[Saved data entries]
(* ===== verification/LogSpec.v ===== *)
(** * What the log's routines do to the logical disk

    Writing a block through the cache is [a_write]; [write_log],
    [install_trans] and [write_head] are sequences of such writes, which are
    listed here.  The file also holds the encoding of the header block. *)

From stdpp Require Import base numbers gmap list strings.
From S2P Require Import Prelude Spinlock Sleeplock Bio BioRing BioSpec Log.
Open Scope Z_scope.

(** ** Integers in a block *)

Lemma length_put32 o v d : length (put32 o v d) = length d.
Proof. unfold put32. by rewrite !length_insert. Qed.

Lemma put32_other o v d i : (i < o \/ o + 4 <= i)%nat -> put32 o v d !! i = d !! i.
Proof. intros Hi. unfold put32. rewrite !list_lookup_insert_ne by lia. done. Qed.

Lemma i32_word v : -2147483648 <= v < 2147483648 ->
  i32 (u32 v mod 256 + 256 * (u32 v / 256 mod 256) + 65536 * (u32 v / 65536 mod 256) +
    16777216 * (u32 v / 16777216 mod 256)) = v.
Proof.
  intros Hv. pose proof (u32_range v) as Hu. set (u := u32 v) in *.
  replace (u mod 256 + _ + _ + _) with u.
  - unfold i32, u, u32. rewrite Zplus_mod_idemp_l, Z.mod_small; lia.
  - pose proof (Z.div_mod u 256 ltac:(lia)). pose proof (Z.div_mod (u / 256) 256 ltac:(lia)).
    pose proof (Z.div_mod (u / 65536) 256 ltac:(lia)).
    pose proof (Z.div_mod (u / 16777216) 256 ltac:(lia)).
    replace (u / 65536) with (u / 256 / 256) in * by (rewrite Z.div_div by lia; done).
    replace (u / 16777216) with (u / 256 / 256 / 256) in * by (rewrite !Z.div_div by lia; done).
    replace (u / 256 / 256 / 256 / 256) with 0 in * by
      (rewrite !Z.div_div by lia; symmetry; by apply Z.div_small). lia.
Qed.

==

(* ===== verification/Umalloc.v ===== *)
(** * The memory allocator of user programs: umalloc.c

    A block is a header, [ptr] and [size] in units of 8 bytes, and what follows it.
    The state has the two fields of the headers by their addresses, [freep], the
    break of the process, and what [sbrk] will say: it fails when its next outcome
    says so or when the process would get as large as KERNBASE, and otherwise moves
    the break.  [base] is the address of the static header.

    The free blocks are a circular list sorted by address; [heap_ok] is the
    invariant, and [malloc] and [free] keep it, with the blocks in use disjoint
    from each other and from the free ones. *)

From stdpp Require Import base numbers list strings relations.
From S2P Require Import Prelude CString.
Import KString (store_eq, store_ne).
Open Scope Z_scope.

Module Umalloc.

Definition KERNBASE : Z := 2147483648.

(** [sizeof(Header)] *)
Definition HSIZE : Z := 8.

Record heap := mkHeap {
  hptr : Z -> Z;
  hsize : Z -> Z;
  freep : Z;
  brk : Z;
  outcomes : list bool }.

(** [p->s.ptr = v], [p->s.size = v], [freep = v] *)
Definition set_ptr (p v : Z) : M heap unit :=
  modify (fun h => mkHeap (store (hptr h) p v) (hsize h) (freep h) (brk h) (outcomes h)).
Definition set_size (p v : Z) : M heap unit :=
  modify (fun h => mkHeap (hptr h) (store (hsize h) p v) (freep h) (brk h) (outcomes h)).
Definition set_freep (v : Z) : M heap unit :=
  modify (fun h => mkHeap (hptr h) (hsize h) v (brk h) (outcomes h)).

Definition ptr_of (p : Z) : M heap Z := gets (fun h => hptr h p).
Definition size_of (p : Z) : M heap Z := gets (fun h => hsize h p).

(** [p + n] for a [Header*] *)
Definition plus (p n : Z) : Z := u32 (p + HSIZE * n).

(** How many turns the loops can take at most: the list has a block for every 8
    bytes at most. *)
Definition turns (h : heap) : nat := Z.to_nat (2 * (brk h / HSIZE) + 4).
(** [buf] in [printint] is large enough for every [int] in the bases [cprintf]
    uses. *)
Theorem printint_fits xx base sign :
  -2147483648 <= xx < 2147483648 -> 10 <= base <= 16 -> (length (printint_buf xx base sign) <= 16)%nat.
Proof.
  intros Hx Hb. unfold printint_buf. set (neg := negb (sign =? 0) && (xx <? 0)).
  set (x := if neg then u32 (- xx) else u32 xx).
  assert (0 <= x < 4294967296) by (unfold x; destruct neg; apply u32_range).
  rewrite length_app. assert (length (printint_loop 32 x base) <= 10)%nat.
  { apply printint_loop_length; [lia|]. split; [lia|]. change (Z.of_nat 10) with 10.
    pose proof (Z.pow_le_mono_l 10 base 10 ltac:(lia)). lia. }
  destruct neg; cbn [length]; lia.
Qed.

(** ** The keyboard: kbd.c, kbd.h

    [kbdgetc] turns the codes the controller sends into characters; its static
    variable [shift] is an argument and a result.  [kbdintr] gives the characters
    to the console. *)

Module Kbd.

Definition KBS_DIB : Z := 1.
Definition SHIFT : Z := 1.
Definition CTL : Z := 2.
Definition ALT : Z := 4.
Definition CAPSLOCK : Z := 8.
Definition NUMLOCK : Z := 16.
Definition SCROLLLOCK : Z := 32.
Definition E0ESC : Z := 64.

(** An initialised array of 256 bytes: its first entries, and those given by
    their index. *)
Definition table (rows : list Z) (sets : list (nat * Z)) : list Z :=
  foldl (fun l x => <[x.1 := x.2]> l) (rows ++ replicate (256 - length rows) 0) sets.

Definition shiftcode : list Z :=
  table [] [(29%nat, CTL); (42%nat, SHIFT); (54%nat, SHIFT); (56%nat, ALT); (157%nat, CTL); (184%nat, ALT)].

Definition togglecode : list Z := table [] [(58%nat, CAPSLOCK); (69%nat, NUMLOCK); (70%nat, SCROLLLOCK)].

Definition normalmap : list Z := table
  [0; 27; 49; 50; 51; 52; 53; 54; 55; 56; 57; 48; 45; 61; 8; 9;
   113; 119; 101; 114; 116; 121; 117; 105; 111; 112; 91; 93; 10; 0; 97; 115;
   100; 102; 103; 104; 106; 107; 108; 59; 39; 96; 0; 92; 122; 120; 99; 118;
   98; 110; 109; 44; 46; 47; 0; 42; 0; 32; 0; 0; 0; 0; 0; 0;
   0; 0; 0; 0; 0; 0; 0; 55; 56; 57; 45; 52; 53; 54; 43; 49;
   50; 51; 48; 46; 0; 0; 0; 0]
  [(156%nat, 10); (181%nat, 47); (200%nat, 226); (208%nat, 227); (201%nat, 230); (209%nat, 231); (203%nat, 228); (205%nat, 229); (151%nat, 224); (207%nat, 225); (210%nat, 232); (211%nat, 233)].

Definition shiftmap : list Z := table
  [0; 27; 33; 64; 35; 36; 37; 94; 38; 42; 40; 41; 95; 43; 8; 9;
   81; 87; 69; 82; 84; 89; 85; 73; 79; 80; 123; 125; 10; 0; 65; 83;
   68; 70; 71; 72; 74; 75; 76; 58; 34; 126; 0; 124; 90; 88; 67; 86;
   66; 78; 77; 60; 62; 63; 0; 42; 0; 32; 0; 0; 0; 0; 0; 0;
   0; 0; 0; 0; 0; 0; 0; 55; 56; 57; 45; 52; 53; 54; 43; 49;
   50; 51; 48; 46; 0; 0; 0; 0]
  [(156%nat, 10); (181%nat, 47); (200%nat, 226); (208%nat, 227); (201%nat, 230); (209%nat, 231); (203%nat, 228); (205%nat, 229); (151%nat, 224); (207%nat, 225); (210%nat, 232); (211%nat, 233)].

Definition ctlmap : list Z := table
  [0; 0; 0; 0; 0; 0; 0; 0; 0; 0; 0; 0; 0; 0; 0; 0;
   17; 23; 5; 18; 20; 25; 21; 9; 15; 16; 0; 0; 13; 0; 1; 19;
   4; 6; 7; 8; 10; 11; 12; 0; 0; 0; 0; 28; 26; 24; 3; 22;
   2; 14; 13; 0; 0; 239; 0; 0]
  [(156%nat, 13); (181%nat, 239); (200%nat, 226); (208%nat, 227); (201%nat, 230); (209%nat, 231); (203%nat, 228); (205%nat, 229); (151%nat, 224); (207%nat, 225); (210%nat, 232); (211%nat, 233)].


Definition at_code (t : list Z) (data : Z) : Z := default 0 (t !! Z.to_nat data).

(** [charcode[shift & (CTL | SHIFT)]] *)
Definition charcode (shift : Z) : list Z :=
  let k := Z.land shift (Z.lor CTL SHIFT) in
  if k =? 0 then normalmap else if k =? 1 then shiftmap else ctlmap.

#### [ABOUT THIS EXERCISE]
Your answer must consist solely of the lines above between the line holding "Definition KBS_DIB : Z := 1." and the line holding "2; 14; 13; 0; 0; 239; 0; 0]", inclusive, copied exactly.

#### [YOUR SOLUTION]
Definition KBS_DIB : Z := 1.
Definition SHIFT : Z := 1.
Definition CTL : Z := 2.
Definition ALT : Z := 4.
Definition CAPSLOCK : Z := 8.
Definition NUMLOCK : Z := 16.
Definition SCROLLLOCK : Z := 32.
Definition E0ESC : Z := 64.

(** An initialised array of 256 bytes: its first entries, and those given by
    their index. *)
Definition table (rows : list Z) (sets : list (nat * Z)) : list Z :=
  foldl (fun l x => <[x.1 := x.2]> l) (rows ++ replicate (256 - length rows) 0) sets.

Definition shiftcode : list Z :=
  table [] [(29%nat, CTL); (42%nat, SHIFT); (54%nat, SHIFT); (56%nat, ALT); (157%nat, CTL); (184%nat, ALT)].

Definition togglecode : list Z := table [] [(58%nat, CAPSLOCK); (69%nat, NUMLOCK); (70%nat, SCROLLLOCK)].

Definition normalmap : list Z := table
  [0; 27; 49; 50; 51; 52; 53; 54; 55; 56; 57; 48; 45; 61; 8; 9;
   113; 119; 101; 114; 116; 121; 117; 105; 111; 112; 91; 93; 10; 0; 97; 115;
   100; 102; 103; 104; 106; 107; 108; 59; 39; 96; 0; 92; 122; 120; 99; 118;
   98; 110; 109; 44; 46; 47; 0; 42; 0; 32; 0; 0; 0; 0; 0; 0;
   0; 0; 0; 0; 0; 0; 0; 55; 56; 57; 45; 52; 53; 54; 43; 49;
   50; 51; 48; 46; 0; 0; 0; 0]
  [(156%nat, 10); (181%nat, 47); (200%nat, 226); (208%nat, 227); (201%nat, 230); (209%nat, 231); (203%nat, 228); (205%nat, 229); (151%nat, 224); (207%nat, 225); (210%nat, 232); (211%nat, 233)].

Definition shiftmap : list Z := table
  [0; 27; 33; 64; 35; 36; 37; 94; 38; 42; 40; 41; 95; 43; 8; 9;
   81; 87; 69; 82; 84; 89; 85; 73; 79; 80; 123; 125; 10; 0; 65; 83;
   68; 70; 71; 72; 74; 75; 76; 58; 34; 126; 0; 124; 90; 88; 67; 86;
   66; 78; 77; 60; 62; 63; 0; 42; 0; 32; 0; 0; 0; 0; 0; 0;
   0; 0; 0; 0; 0; 0; 0; 55; 56; 57; 45; 52; 53; 54; 43; 49;
   50; 51; 48; 46; 0; 0; 0; 0]
  [(156%nat, 10); (181%nat, 47); (200%nat, 226); (208%nat, 227); (201%nat, 230); (209%nat, 231); (203%nat, 228); (205%nat, 229); (151%nat, 224); (207%nat, 225); (210%nat, 232); (211%nat, 233)].

Definition ctlmap : list Z := table
  [0; 0; 0; 0; 0; 0; 0; 0; 0; 0; 0; 0; 0; 0; 0; 0;
   17; 23; 5; 18; 20; 25; 21; 9; 15; 16; 0; 0; 13; 0; 1; 19;
   4; 6; 7; 8; 10; 11; 12; 0; 0; 0; 0; 28; 26; 24; 3; 22;
   2; 14; 13; 0; 0; 239; 0; 0]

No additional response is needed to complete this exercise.